L'irradiation aux ions lourds sur la ligne IRRSUD du Ganil à Caen permet de déplacer des atomes au sein d'un matériau, et ainsi, d'introduire des défauts susceptibles de modifier ses propriétés (électroniques, optiques, etc.).
À basse fluence, l'impact de chaque ion est bien séparé des autres. Sa trace à la surface du matériau dépend de la nature de l'échantillon et des conditions d'irradiation choisies (masse, énergie et angle d'incidence de l'ion). Elle peut prendre la forme d'un nano-cratère ou d'une nano-bosse ou encore celle d'un chapelet de nano-bosses lorsque l'angle d'incidence est rasant (voisin de 90°). Une irradiation à basse fluence sur IRRSUD a ainsi notamment permis à des chercheurs du Centre de recherche sur les ions, les matériaux et la photonique (CIMAP) d'obtenir des nanostructures régulières à la surface de titanate de strontium monocristallin (SrTiO3).
Jusqu'à présent, ces nanostructures n'avaient été étudiées qu'à basse fluence mais que se passe-t-il en incidence rasante et à haute fluence ?
Pour le savoir, les scientifiques ont cette fois irradié à haute fluence un monocristal de SrTiO3 avec des d'ions de xénon 129Xe23+ (de 92 MeV) ou 136Xe19+ (de 75 MeV).
- Ils notent la formation d'ondulations régulières à la surface de l'échantillon, présentant une taille caractéristique et orientées perpendiculairement à la direction du faisceau d'ions. La périodicité et la largeur des ondulations varient avec l'angle d'incidence des ions.

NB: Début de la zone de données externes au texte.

(* ===== verification/FipsProps.v ===== *)
(** * What the power-up tests and the status guarantee (board/cr50/dcrypto/fips.c)

    An error stays until the next reset and stops every service; the known answers are those
    of the modelled code, on the engine and in software; and the RSA test cannot pass. *)

From S2P Require Import Prelude Flash BoardId Hash HashProps HmacSpec ShaHw ShaHwProps ShaHwPaths Drbg DrbgProps FipsRand FipsHealth Dcrypto P256 P256Hw P256Ec FipsKats Fips.

(** ** Steps that only add errors *)

Section Status.
Context `{FipsHw}.

Definition has_bit (i : Z) (s : fips) : Prop := Z.testbit (_fips_status s) i = true.

(** No error is cleared, the tests do not become done, and the flag that survives sleep is not
    set. *)
Record kept (s s' : fips) : Prop := {
  kept_error i : 0 <= i < 16 -> has_bit i s -> has_bit i s';
  kept_done : has_bit 30 s' -> has_bit 30 s;
  kept_not_done : has_bit 30 s -> has_bit 30 s';
  kept_scratch : pwrdn_scratch22 s' = pwrdn_scratch22 s \/ pwrdn_scratch22 s' = 0
}.

#[export] Instance kept_preorder : PreOrder kept.
Proof.
  split.
  - intros s. split; auto.
  - intros s1 s2 s3 [E1 D1 N1 [S1|S1]] [E2 D2 N2 [S2|S2]]; split; auto; rewrite S2; auto.
Qed.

- Des caractérisations structurales montrent la formation d'une couche supérieure amorphe dont la surface est le lieu d'une déformation plastique anisotrope, à l'origine des ondulations.
Alors que l'irradiation à basse fluence conduit à des nanostructures isolées dans la direction du faisceau incident, la haute fluence permet de créer des microstructures surfaciques avec un contrôle précis de leurs caractéristiques, en jouant sur les paramètres d'irradiation.
Dans de futures expériences, les scientifiques exploreront les différentes phases obtenues grâce à ces irradiations et s'attacheront à comprendre la transition entre les nanostructures créées le long du faisceau incident à basse fluence et les ondulations observées à haute fluence dans la direction perpendiculaire.